Hay presidentes que programan todo el día reuniones y eventos multitudinarios porque viven de la energía que les transmite la gente y aprovechan la noche para descansar. George W. Bush se acostaba a las 22:00, la misma hora en que religiosamente se dormía Ronald Reagan. Clinton era noctámbulo pero aprovechaba esas horas para conversar con sus amigos más cercanos. En cambio Barack Obama, a pesar de su carisma resplandeciente, se siente muy a gusto consigo mismo. A las 21:00, hora en que termina las cenas con Michelle , el presidente se encierra en su despacho a contestar mails, leer los decretos del día y a pensar. A un costado un televisor emite imágenes toda la noche, y a muy bajito volumen, de ESPN. Allí, de reojo, Obama ve partidos de béisbol, golf, tennis, los deportes que más le apasionan. Lo único que come en esas horas de asueto son siete almendras, no seis, ni ocho, sino siete almendras. Cuando se cansa, ya al final de la noche, toma un libro de James Baldwin o Richard Wright, dos de sus autores favoritos y así, poco a poco, se va quedando dormido.

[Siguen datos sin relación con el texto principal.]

Lemma package_sources_ok io d root ps : ∀ sources, package_sources io d root ps = Ok sources → Forall (locked_source ps) sources.
Proof.
  induction ps as [|p ps IH]; intros sources; cbn [package_sources]; [intros [= <-]; constructor|].
  destruct (package_bytes io d root p) as [content|]; [|done]. destruct (from_bytes content) as [a|]; [|done].
  destruct (verify_locked_archive p a) as [[]|] eqn:Ev; [|done]. destruct (archive_sources p (pa_files a)) as [here|] eqn:Es; [|done].
  destruct (package_sources io d root ps) as [more|]; [|done]. intros [= <-]. apply Forall_app. split.
  - apply Forall_forall. intros s Hs. destruct (archive_sources_ok _ _ _ Es s Hs) as (file & ? & ? & ? & ?).
    exists p, a, file. split_and!; [set_solver|by apply verify_locked_archive_ok|done..].
  - eapply Forall_impl; [by apply IH|]. intros s (q & b & file & ? & ?). exists q, b, file. split; [set_solver|done].
Qed.

Lemma locked_resolution_ok io d project r : locked_resolution io d project = Some (Ok r) → format r = 1 ∧ lock_valid (pj_manifest project) r.
Proof.
  unfold locked_resolution. destruct (read_lockfile _ _ _) as [resolution|]; [|done].
  destruct (decide (format resolution = 1)) as [Hf|]; [|by rewrite bool_decide_eq_true_2]. rewrite bool_decide_eq_false_2 by auto.
  destruct (validate_lock_graph_exact (pj_manifest project) resolution) as (answer & -> & Hanswer). cbn. destruct answer as [[]|]; [|done].
  intros [= <-]. split; [done|]. by apply Hanswer.
Qed.

(** The path of an entry is its digest below the directory of the cache. *)
Lemma path_for_form c : ∃ base, ∀ x path, path_for c x = Ok path → path = base +:+ x ∧ String.length x = 64%nat.
Proof.
  set (directory := join_path (cache_root c) "sha256").
  exists (if bool_decide (directory = "") || ends_with "/"%char directory then directory else directory +:+ "/").
  intros x path. unfold path_for, validate_key, is_digest. fold directory. destruct (_ && _) eqn:E; [|done]. intros [= <-].
  apply andb_true_iff in E as [Hl%bool_decide_eq_true Hx]. split; [|done]. unfold join_path.
  destruct x as [|ch x]; [done|]. cbn in Hx. apply andb_true_iff in Hx as [Hch _].
  assert (starts_with "/" (String ch x) = false) as ->.
  { cbn. destruct (decide (ch = "/"%char)) as [->|Hne]; [done|]. by rewrite bool_decide_eq_false_2 by congruence. }
  destruct (_ || _); [done|]. clear. induction directory as [|y base IH]; [done|]. exact (f_equal (String y) IH).
Qed.

(** Entries of different digests, and unfinished downloads, are different files. *)
Lemma path_for_inj c a b path : path_for c a = Ok path → path_for c b = Ok path → a = b.
Proof. destruct (path_for_form c) as [base Hb]. intros [Ha _]%Hb [Hb' _]%Hb. eapply app_string_inj_l. by rewrite <-Ha. Qed.

Lemma path_for_not_partial c a b path path' : path_for c a = Ok path → path_for c b = Ok path' → path ≠ partial_path path'.
Proof.
  destruct (path_for_form c) as [base Hb]. intros [-> Ha]%Hb [-> Hl]%Hb Heq%(f_equal String.length). unfold partial_path in Heq.
  rewrite !string_length_app, Ha, Hl in Heq. cbn in Heq. lia.
Qed.

(** The entry of a digest is there and can be loaded. *)
Definition cached (c : ContentAddressedCache) (checksum : string) (d : disk) : Prop := ∃ path, stored_ok c checksum path d.

Lemma cached_stays c checksum d d' dest x : cached c checksum d → path_for c x = Ok dest → d !! dest = None →
  (∀ p, p ≠ dest → p ≠ partial_path dest → d' !! p = d !! p) → cached c checksum d'.
Proof.
  intros (path & [Hp (kept & Hk & Hs & _)]) Hx Hnone Hsame. exists path. eapply stored_ok_intro; [done| |exact Hs]. rewrite Hsame; [done| |].
  - intros ->. congruence.
  - by eapply path_for_not_partial.
Qed.

Lemma cache_load_cached io c checksum d content : cache_load io c checksum d = Ok content → cached c checksum d.
Proof.
  unfold cache_load. destruct (path_for c checksum) as [path|] eqn:Ep; [|done]. unfold read_file. destruct (io (IoRead path)); [done|].
  destruct (d !! path) as [x|] eqn:Ed; [|done]. destruct (verify_content checksum x) as [[]|] eqn:Ev; [|done]. intros _.
  apply verify_content_ok in Ev as [_ ?]. exists path. by eapply stored_ok_intro.
Qed.

Lemma fetch_packages_ok io torn send client c ps : ∀ k d d' n, fetch_packages io torn send client c k ps d = (d', Ok n) →
  (∀ checksum, cached c checksum d → cached c checksum d') ∧ Forall (λ p, cached c (lp_checksum p) d') ps.
Proof.
  induction ps as [|p ps IH]; intros k d d' n; cbn [fetch_packages]; [by intros [= <- <-]; split; [|constructor]|].
  destruct (path_for c (lp_checksum p)) as [dest|] eqn:Ep; [|done]. case_bool_decide as Hex.
  - destruct (cache_load _ _ _ d) as [content|] eqn:El; [|done]. intros [H1 H2]%IH. split; [done|]. constructor; [|done].
    by eapply H1, cache_load_cached.
  - pose proof (download_resumable_outcome (io k) torn (send k) client (lp_name p) (lp_version p) (lp_checksum p) dest d) as [_ Hframe].
    destruct (download_resumable _ _ _ _ _ _ _ _ d) as [d1 [a|e]]; [|done]. cbn in Hframe.
    destruct (cache_load _ _ _ d1) as [content|] eqn:El; [|done]. destruct (fetch_packages _ _ _ _ _ _ _ d1) as [d2 [m|e]] eqn:Ef; [|done].
    intros [= <- <-]. apply IH in Ef as [H1 H2]. apply eq_None_not_Some in Hex. split.
    + intros checksum Hc. apply H1. by eapply cached_stays.
    + constructor; [|done]. by eapply H1, cache_load_cached.
Qed.
End authentic.
Definition join_function (types : list (list ValType * ValType)) (x : N * (list ValType * list Instruction)) : option WasmFunction :=
  '(parameters, res) ← types !! N.to_nat x.1;
  Some {| wf_params := parameters; wf_result := res; wf_locals := x.2.1; wf_body := x.2.2 |}.

(** The functions and exports sections denote, after the binary format. *)
Definition module_of (ss : list ModuleSection) : option (list WasmFunction * list (string * N)) :=
  match ss with
  | TypeSection types :: FunctionSection indices :: ExportSection exports :: CodeSection bodies :: rest =>
      if forallb is_named rest && bool_decide (length indices = length bodies)
      then fs ← mapM (join_function types) (zip indices bodies); Some (fs, exports) else None
  | _ => None
  end.

Definition valid_exports (fs : list WasmFunction) (exports : list (string * N)) : Prop :=
  NoDup exports.*1 ∧ Forall (λ x, (N.to_nat x.2 < length fs)%nat) exports.

Definition custom_payload (p : Payload) : option (string * bytes) :=
  match p with CustomSection name data => Some (name, data) | OtherPayload => None end.

Definition custom_section (s : ModuleSection) : option (string * bytes) :=
  match s with NamedSection name data => Some (name, data) | _ => None end.

(** Wasmtime's message where the native stack ends. *)
Definition stack_exhausted : string := "call stack exhausted".

(** An execution of a function without parameters under the core specification: it
    ends with the function's result, with its trap, or at a limit of the engine. *)
Definition runs_as (fs : list WasmFunction) (k : nat) (r : Run Z) : Prop :=
  requests r = [] ∧
  match ending r with
  | Ok z => ∃ n word, wasm_invoke fs n k [] = Some (Returned (W64 word)) ∧ z = signed64 word
  | Err OutOfFuel => True
  | Err (OtherTrap text) => text = stack_exhausted ∨ ∃ n, wasm_invoke fs n k [] = Some Wasm.Trapped
  end.
Lemma validate_targets_values file source root file' source' ts : ∀ ts' names,
  map (λ t, (into_inner (rt_name t), rt_kind t, into_inner (rt_path t))) ts' = map (λ t, (into_inner (rt_name t), rt_kind t, into_inner (rt_path t))) ts →
  (validate_targets file' source' root ts' names).1 = (validate_targets file source root ts names).1 ∧
  ((validate_targets file source root ts names).2 = [] → (validate_targets file' source' root ts' names).2 = []).
Proof.
  induction ts as [|t ts IH]; intros [|t' ts'] names E; try discriminate E; [done|]. injection E as En Ek Ep E. cbn [validate_targets].
  rewrite En, Ek, Ep. destruct (IH ts' ({[into_inner (rt_name t)]} ∪ names) E) as [H1 H2].
  destruct (validate_targets file' source' root ts' _) as [rest' ds'], (validate_targets file source root ts _) as [rest ds]. cbn in H1, H2. subst rest'.
  case_bool_decide; [split; [by destruct (normalize_inside _ _)|]; by destruct (normalize_inside _ _)|].
  destruct (normalize_inside _ _); cbn; [done|]. done.
Qed.

Definition raw_with_dependency (name requirement : string) (m : Manifest) : Manifest :=
  {| mf_package := mf_package m; mf_targets := mf_targets m; mf_dependencies := <[name := {| dp_requirement := requirement |}]> (mf_dependencies m);
     mf_capabilities := mf_capabilities m |}.

Lemma validate_edited file source source' raw raw' name requirement m :
  validate_manifest file source raw = Ok m → raw_values raw' = raw_values raw → rm_dependencies raw' = <[name := requirement]> (rm_dependencies raw) →
  validate_manifest file source' raw' = Ok (raw_with_dependency name requirement m).
Proof.
  unfold validate_manifest. intros Hm E Ed. injection E as Epk Et Epr En Ee Emem. rewrite Epr.
  destruct (validate_targets_values file source (manifest_root file) file source' (rm_targets raw) (rm_targets raw') ∅ Et) as [H1 H2].
  destruct (validate_targets file source' _ (rm_targets raw') ∅) as [ts' ds'], (validate_targets file source _ (rm_targets raw) ∅) as [ts ds]. cbn in H1, H2. subst ts'.
  destruct (known_profile _); [|done]. cbn [app] in *. destruct ds; [|done]. rewrite H2 by done. injection Hm as <-.
  unfold raw_with_dependency. cbn. rewrite Epk, Ed, En, Ee, Emem, fmap_insert. done.
Qed.

Lemma is_file_insert (d : disk) path content x : is_file d path = true → is_file (<[path := content]> d) x = is_file d x.
Proof.
  unfold is_file. intros Hp%bool_decide_eq_true. apply bool_decide_ext. destruct (decide (x = path)) as [->|Hx]; [by rewrite lookup_insert_eq|].
  by rewrite lookup_insert_ne.
Qed.

Lemma find_project_edited d path text raw directories project source :
  find_project parse_toml failure_text no_faults d directories = Some (Ok project) → path = pj_manifest_path project →
  read_text no_faults d path = Ok source → parse_toml source = Ok raw → from_utf8 (String.list_byte_of_string text) = Some text →
  ∀ raw' name requirement, parse_toml text = Ok raw' → raw_values raw' = raw_values raw → rm_dependencies raw' = <[name := requirement]> (rm_dependencies raw) →
  find_project parse_toml failure_text no_faults (<[path := String.list_byte_of_string text]> d) directories =
    Some (Ok {| pj_root := pj_root project; pj_manifest_path := pj_manifest_path project; pj_manifest := raw_with_dependency name requirement (pj_manifest project) |}).
Proof.
  intros Hf -> Hs Hraw Hutf raw' name requirement Hraw' Hv Hd. induction directories as [|directory directories IH]; [done|].
  cbn [find_project] in Hf |- *.
  assert (is_file d (pj_manifest_path project) = true) as Hfile.
  { unfold is_file, read_text, read_file in *. cbn in Hs. destruct (d !! pj_manifest_path project); [done|]. discriminate Hs. }
  rewrite is_file_insert by done. destruct (is_file d (join_path directory "Syllog.toml")) eqn:Edir; [|by apply IH].
  destruct (load_manifest _ _ _ _ _) as [m|] eqn:El; [|done]. injection Hf as <-. cbn [pj_manifest_path pj_root pj_manifest] in *.
  unfold load_manifest in *. rewrite Hs, Hraw in El. unfold read_text, read_file. cbn. rewrite lookup_insert_eq, Hutf, Hraw'.
  by rewrite (validate_edited _ _ text _ _ name requirement _ El Hv Hd).
Qed.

Los mails que se van acumulando durante el día, el presidente los evacúa por la noche. Lo mismo sucede con los mensajes que llegan a su Blackberry. El asesor adjunto de Seguridad Nacional, Benjamin Rhodes y Tom Donilon, Consejero de Seguridad del Estado, pueden dar fe de que su jefe, el noctámbulo, les ha enviado mensajes preguntándoles por partidos de tenis o regañándolos porque en el noticiero se enteró que un grupo de niños de un colegio que querían conocerlo, se les negó la entrada a la Casa Blanca.
Las pocas veces que interrumpe su soledad nocturna es para jugar al billar con Sam Kass, el cocinero de la familia Obama y único habitante de la Casa Blanca en hacerle contrapeso al poderío que ostenta el presidente jugando al billar. Para relajarse prefiere jugar Words with Friends en su I Pad, una especie de Scrabble en el cual también es un experto.
Esta rutina se rompe los viernes, eso si su agenda lo permite. Ese día lo aprovecha para ir con su familia a la sala de proyección con cuarenta butacas en donde ve los capítulos de sus series favoritas – Boardwalk Empire, Game of Thrones y Breaking Bad- y las películas que él pide o que la Asociación Cinematográfica de América les manda.
A las tres de la mañana está dormido. Cuatro horas después ya está despierto mirando un gran mapa de los Estados Unidos de América.